▼▼▼

(* ===== verification/Recovery.v ===== *)
(** * engine/engine.go: recovery after a power failure

    The log, the manifest and the table files of a running engine, tied to
    the abstract map: the tables hold a prefix of the history, the log the
    rest and at most a part of that prefix again.  Power failures become steps
    of the system, and [Open] on what they leave yields an engine with the
    same map. *)

From S2P Require Import Prelude GoStd SkipList Memtable Bloom Wal TornLog SSTWriter SSTReader SSTIterator GoHeap MergeIterator Manifest Engine EngineRun Compaction CompactOutput CompactTables Shelf.

(** ** Writes as log records *)

Definition eop_records (o : eop) : list WRecord :=
  match o with
  | EPut _ k v => [mkRecord RecordPut k v]
  | EDelete _ k => [mkRecord RecordDelete k None]
  | EBatchPut _ ks vs => zip_with batch_record ks vs
  end.

Definition eop_io (o : eop) : IO :=
  match o with EPut io _ _ | EDelete io _ | EBatchPut io _ _ => io end.

Definition rec_write (r : WRecord) : bytes * option bytes :=
  (r_key r, if bool_decide (r_type r = RecordDelete) then None else r_value r).

Abbreviation seg := (Z * list WRecord)%type.
Definition seg_writes (segs : list seg) : list (bytes * option bytes) := rec_write <$> concat segs.*2.

(** Records the engine writes for values that are not empty. *)
Definition rec_ok (r : WRecord) : Prop :=
  (r_type r = RecordPut /\ r_value r <> Some []) \/ (r_type r = RecordDelete /\ r_value r = None).

Lemma seg_writes_app a b : seg_writes (a ++ b) = seg_writes a ++ seg_writes b.
Proof. unfold seg_writes. by rewrite fmap_app, concat_app, fmap_app. Qed.

Lemma eop_records_writes o : rec_write <$> eop_records o = eop_writes o.
Proof.
  destruct o as [io k v|io k|io ks vs]; [done|done|]. simpl. revert vs.
  induction ks as [|k ks IH]; intros [|v vs]; [done..|]. cbn [zip_with fmap list_fmap]. f_equal; [by destruct v|apply IH].
Qed.

Lemma eop_records_ok o : clean (eop_writes o) -> Forall rec_ok (eop_records o).
Proof.
  destruct o as [io k v|io k|io ks vs]; simpl.
  - intros [Hv _]%Forall_cons. constructor; [by left|done].
  - intros _. constructor; [by right|done].
  - revert vs. induction ks as [|k ks IH]; intros [|v vs] H; simpl in *; try done.
    apply Forall_cons in H as [Hv H]. constructor; [|by apply IH]. destruct v; [by left|by right].
Qed.

Lemma rec_ok_norm r : rec_ok r -> norm_record r = r.
Proof. destruct r as [t k [[|b v]|]]; unfold rec_ok, norm_record; simpl; naive_solver. Qed.

(** ** Absorbed writes

    The writes [ws] were already applied to [m]. *)

Definition absorbed (ws : list (bytes * option bytes)) (m : gmap bytes (option bytes)) : Prop :=
  forall k v, write_all ws ∅ !! k = Some v -> m !! k = Some v.

(** [write_all] over any map: the last write of the key, or the map. *)
Lemma write_all_lookup ws m k :
  write_all ws m !! k = match write_all ws ∅ !! k with Some v => Some v | None => m !! k end.
Proof.
  revert m. induction ws as [|[k' v'] ws IH] using rev_ind; intros m; [done|].
  unfold write_all in *. rewrite !fold_left_app. cbn [fold_left]. unfold write1. simpl. rewrite !lookup_insert.
  case_decide; [done|]. apply IH.
Qed.

Lemma write_all_app ws ws' m : write_all (ws ++ ws') m = write_all ws' (write_all ws m).
Proof. apply fold_left_app. Qed.

Lemma absorbed_id ws m : absorbed ws m -> write_all ws m = m.
Proof.
  intros H. apply map_eq. intros k. rewrite write_all_lookup. destruct (write_all ws ∅ !! k) eqn:E; [|done].
  symmetry. by apply H.
Qed.

Lemma absorbed_extend dn ws m : absorbed dn m -> absorbed (dn ++ ws) (write_all ws m).
Proof.
  intros H k v. rewrite write_all_app, (write_all_lookup ws (write_all dn ∅)), (write_all_lookup ws m).
  destruct (write_all ws ∅ !! k); [done|]. apply H.
Qed.

Lemma absorbed_nil m : absorbed [] m.
Proof. intros k v. change (write_all [] ∅) with (∅ : gmap bytes (option bytes)). by rewrite lookup_empty. Qed.

(** A layer over tables. *)
Lemma views_over l ls ws m : views [l] (write_all ws ∅) -> views ls m -> views (l :: ls) (write_all ws m).
Proof.
  intros Hl Hm k. specialize (Hl k). simpl in *. rewrite write_all_lookup, <- Hl, <- (Hm k). by destruct (assoc k l).
Qed.

(** ** Replaying into a memtable *)

Lemma replay_writes coins recs : Forall rec_ok recs -> forall mt i l,
  mt_repr mt l -> m_frozen mt = false ->
  exists mt' i', deliver (replay_record coins) recs (mt, i) = (Ok tt, (mt', i')) /\
    mt_repr mt' (ains_all (rec_write <$> recs) l) /\ m_frozen mt' = false.
Proof.
  induction 1 as [|r recs Hr Hrs IH]; intros mt i l Hl Hf; [by eexists mt, i|]. cbn [deliver].
  assert (exists mt1, replay_record coins r (mt, i) = (Ok tt, (mt1, S i)) /\
    mt_repr mt1 (ains (rec_write r).1 (rec_write r).2 l) /\ m_frozen mt1 = false) as (mt1 & E1 & Hl1 & Hf1).
  { destruct r as [t k v]. unfold replay_record, rec_write, rec_ok in *. cbn [r_type r_key r_value fst snd] in *.
    destruct Hr as [[-> _]|[-> ->]].
    - destruct (Memtable_Put_spec mt l (coins i) k v Hl Hf) as (mt1 & -> & Hl1 & Hf1 & _). by eexists.
    - destruct (Memtable_Delete_spec mt l (coins i) k Hl Hf) as (mt1 & -> & Hl1 & Hf1 & _). by eexists. }
  rewrite (M_bind_run _ _ _ _ _ E1). by apply IH.
Qed.

Lemma ains_all_views ws l m : ksorted l -> views [l] m -> views [ains_all ws l] (write_all ws m).
Proof. apply views_write. Qed.

Lemma views_nil : views [[]] ∅.
Proof. intros k. by rewrite lookup_empty. Qed.

(** ** The invariant of the disk *)

(** A queued memtable holds the writes of a run of log files, the last of
    which is the one its task purges. *)
Definition group_ok (e : Engine) (g : list seg) (task : flushTask) : Prop :=
  fst <$> last g = Some (ft_walID task) /\
  exists l, mem_is e (ft_mem task) l /\ views [l] (write_all (seg_writes g) ∅).

(** The table being published was the last one the log could drop. *)
Definition pc_dur (pc : fpc) (dn : list seg) : Prop :=
  match pc with
  | FWritten task _ | FPublished task | FRemoved task => fst <$> last dn = Some (ft_walID task)
  | FIdle | FEmptied _ => True
  end.

(** The log [s]: files [dn] already in tables, one group of files per queued
    memtable, and the files [pre] and the active one for the active memtable.
    [mt] is the map of the tables on disk. *)
Record log_inv (e : Engine) (pc : fpc) (act : layer) (m mt : gmap bytes (option bytes)) (s : wspec)
    (dn : list seg) (grps : list (list seg)) (pre : list seg) : Prop := {
  li_wal : wal_repr (e_wal e) s;
  li_closed : ws_closed s = dn ++ concat grps ++ pre;
  li_records : Forall rec_ok (ws_records s);
  li_groups : Forall2 (group_ok e) grps (e_flushCh e);
  li_act : views [act] (write_all (seg_writes pre ++ (rec_write <$> ws_active s)) ∅);
  li_absorbed : absorbed (seg_writes dn) mt;
  li_map : m = write_all (seg_writes (concat grps ++ pre) ++ (rec_write <$> ws_active s)) mt;
  li_pc : pc_dur pc dn
}.

(** The tables on disk, whose map is [mt]. *)
Definition disk_inv (n : nat) (e : Engine) (mt : gmap bytes (option bytes)) (S0 : list slot) (D : list (list slot))
    (deep : list (list layer)) : Prop :=
  stored n e S0 D deep /\ views (layers [] (sl_tab <$> S0) deep) mt.

Definition dur_inv (n : nat) (e : Engine) (pc : fpc) (act : layer) (m : gmap bytes (option bytes)) (S0 : list slot)
    (D : list (list slot)) (deep : list (list layer)) : Prop :=
  exists mt s dn grps pre, log_inv e pc act m mt s dn grps pre /\ disk_inv n e mt S0 D deep.

(** ** Client operations *)

Lemma batch_memtable_state io kvs : forall i e act imms,
  mems_repr e act imms -> clean kvs ->
  exists ms, batch_memtable io i kvs e = (Ok tt, set_mems ms e) /\ mems_repr (set_mems ms e) (ains_all kvs act) imms /\
    forall p, p <> e_memtable e -> ms !! p = e_mems e !! p.
Proof.
  induction kvs as [|[k v] kvs IH]; intros i e act imms Hm Hc.
  { exists (e_mems e). assert (set_mems (e_mems e) e = e) as -> by by destruct e. done. }
  apply Forall_cons in Hc as [Hv Hc].
  destruct (mems_repr_put e act imms (io_coins io i) k v Hm Hv) as (mt' & E & Hm').
  destruct (IH (S i) _ _ _ Hm' Hc) as (ms & E' & Hm2 & Hms). exists ms. split_and!; [|done|].
  - cbn [batch_memtable]. unfold mbind, M_bind, wrap. destruct v as [v|]; [rewrite E; exact E'|].
    change (Memtable_Delete (io_coins io i) k) with (Memtable_Put (io_coins io i) k None). rewrite E. exact E'.
  - intros p Hp. rewrite Hms by done. simpl. by apply list_lookup_insert_ne.
Qed.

▲▲▲

_WHAT THE EXERCISE ASKS_. What you return must be the lines above that run from the line with "(** ** Writes as log records *)" to the line with "Definition rec_write (r", inclusive, each copied exactly.

_REPLY TO THE TASK_.
(** ** Writes as log records *)

Definition eop_records (o : eop) : list WRecord :=
  match o with
  | EPut _ k v => [mkRecord RecordPut k v]
  | EDelete _ k => [mkRecord RecordDelete k None]
  | EBatchPut _ ks vs => zip_with batch_record ks vs
  end.

Definition eop_io (o : eop) : IO :=
  match o with EPut io _ _ | EDelete io _ | EBatchPut io _ _ => io end.

Definition rec_write (r : WRecord) : bytes * option bytes :=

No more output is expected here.